Más allá de filigranas artesanales, de introspectivas epopeyas del alma, la industria cinematográfica prefiere el espectáculo puro, las películas que no ofrecen matices del alma sino pliegues de la epidermis. Da más crédito a la incontinencia visual, al despliegue técnico, que al matizado drama de unos personajes bien perfilados y a los que, a lo largo del metraje, le suceden (piel adentro) cosas que merecen la atención, asuntos que a todos nos pueden ocurrir cualquier día de estos. A mí me parece increíble que me sucedan las aventuras que acabo de ver en Doomsday, el día del juicio. Su fibrosa protagonista (Rhona Mitra) apabulla sin pudor la retina del espectador: lo machaca en la butaca, le obliga a asistir a un programa de actos tan deliberadamente inverosímil que, por fuerza, se hace (en su grumo global) creíble. O nos lo creemos o salimos de la sala embadurnados de estulticia, convencidos de que tal vez no debamos repetir ingesta tan masiva de acrobacias visuales, escenarios peregrinos y, sobre todo, argumentos tan exóticos.
Doomsday ofrece asombro, pero es un asombro mecánico, carente de conflicto, asombro de formulario, tipificado y registrado. Nada de Doomsday huele a nuevo, aunque Neil Marshall no se toma en serio la cinefilia militante y acomete la empresa de entretener sin que, en el trayecto, se avergüence de piratear escenas y estilos, soluciones plásticas y parlamentos inconsistentes. Porque estos tiempos de reciclado y de globalización se caracterizan por exhibir la impudicia de copiar malos originales. Y si no malos, al menos, no excesivamente brillantes. Brian de Palma clava en su corcho de ideas las fórmulas de Hitchcock. Almodóvar mira a Siodmak y a Cukor y Woody Allen se refugia en su adorado Bergman. Un mediocre modelo reciente acude a una obra maestra del pasado. Aquí Doomsday es una extensión episódica de Underworld o de 28 días días después, es decir, productos que merodean el blockbuster instantáneo, la fama volátil de un par de semanas en cartelera y un mes en la estantería de un videoclub. Hay también huellas de Mad Max, que es ya cine de más enjundia. Y está ese personaje fascinante, aunque escasamente explotado, que ejecuta con la asepsia habitual Malcolm McDowell y que remite, en la distancia, en su figura de dios de sus acólitos, al coronel Kurtz de Apocalypse Now. Y está John Carpenter, su magisterio inefable, sobrevolando páramos enteros del film, induciéndonos (con el cariño que le tenemos) a que seamos indulgentes y aceptemos por buena la desvaída fotocopia de sus texturas, el clonado, mecánico y simplista divertimento que tenemos enfrente.

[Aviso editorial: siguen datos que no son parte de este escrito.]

(** * The monitor runtime of uptime-kuma (server/model/monitor.js)

    A shallow embedding of the beat loop, the transition classifier, the
    notification path, the TLS expiry bookkeeping and the uptime
    aggregation, followed by the properties of the specification that
    were checked against them.

    Conventions.
    - JavaScript numbers that hold integers (ids, seconds, milliseconds,
      counters) are [Z]; numbers that may be fractional (the timeout, the
      uptime ratio) are exact rationals [Q]: rounding of IEEE doubles is
      not modelled.
    - [undefined]/[null] is [None].
    - A time is the milliseconds since the epoch of its UTC reading.
      Where the code goes through the text of a time (the start of the
      uptime window, written to the second and compared as text; the
      times of two beats read back as local time) the definition says
      so.
    - Everything the runtime obtains by awaiting a collaborator (clock,
      repository queries other than the heartbeat table, probe drivers)
      is read from a per-tick record of observations. *)

From Stdlib Require Import ZArith QArith List String Ascii Bool Lia Lqa.
From Stdlib Require Import DecimalString.
Import ListNotations.

#[local] Set Warnings "-notation-for-abbreviation".

Local Open Scope string_scope.
Local Open Scope Z_scope.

Marshall, no obstante, no defrauda del todo y ofrece una narración (o lo que sea) de aliento épico y tan cabalgada por tantos géneros que uno termina por pillarle, en el trance, en la oscuridad de la sala, cierto sentido a este embrollo apocalíptico. Eso sí, la incapacidad de cerrar un campo se arregla creando otro. Si Marshall no personaliza su obra es porque las exigencias de estos tiempos, el ojo del productor y el temor a que la clientela no muerda el anzuelo en taquilla son pesos muy considerables que le asfixian y que, al final, mutilan la calidad de su producto.
Doomsday es un experimento retro, un vertiginoso remanso de furia y de adrenalina en el tórrido verano de la ciudad, un ventilador macarra, un desinhibido artilugio de entretenimiento tan ampuloso como hueco en el que los estímulos visuales (grosería punk trenzada con clasicismo medieval) despistan nuestra atención, rebajan toda posibilidad de crítica furibunda y así (hipnotizados por las imágenes) no caer en la cuenta de sus carencias.
Marshall no es sutil, no es su oficio: le contrataron porque Dog soldiers o The descent no son, entre la morralla de cada año, zafias, aburridas o descuidadas. Doomsday posee una limpieza expositiva que ya quisieran obras aparentemente mayores: todo se hace creíble, expuse al principio, porque hay interés en que todo se exhiba ametradalladamente, sin la contención que el buen cine exige.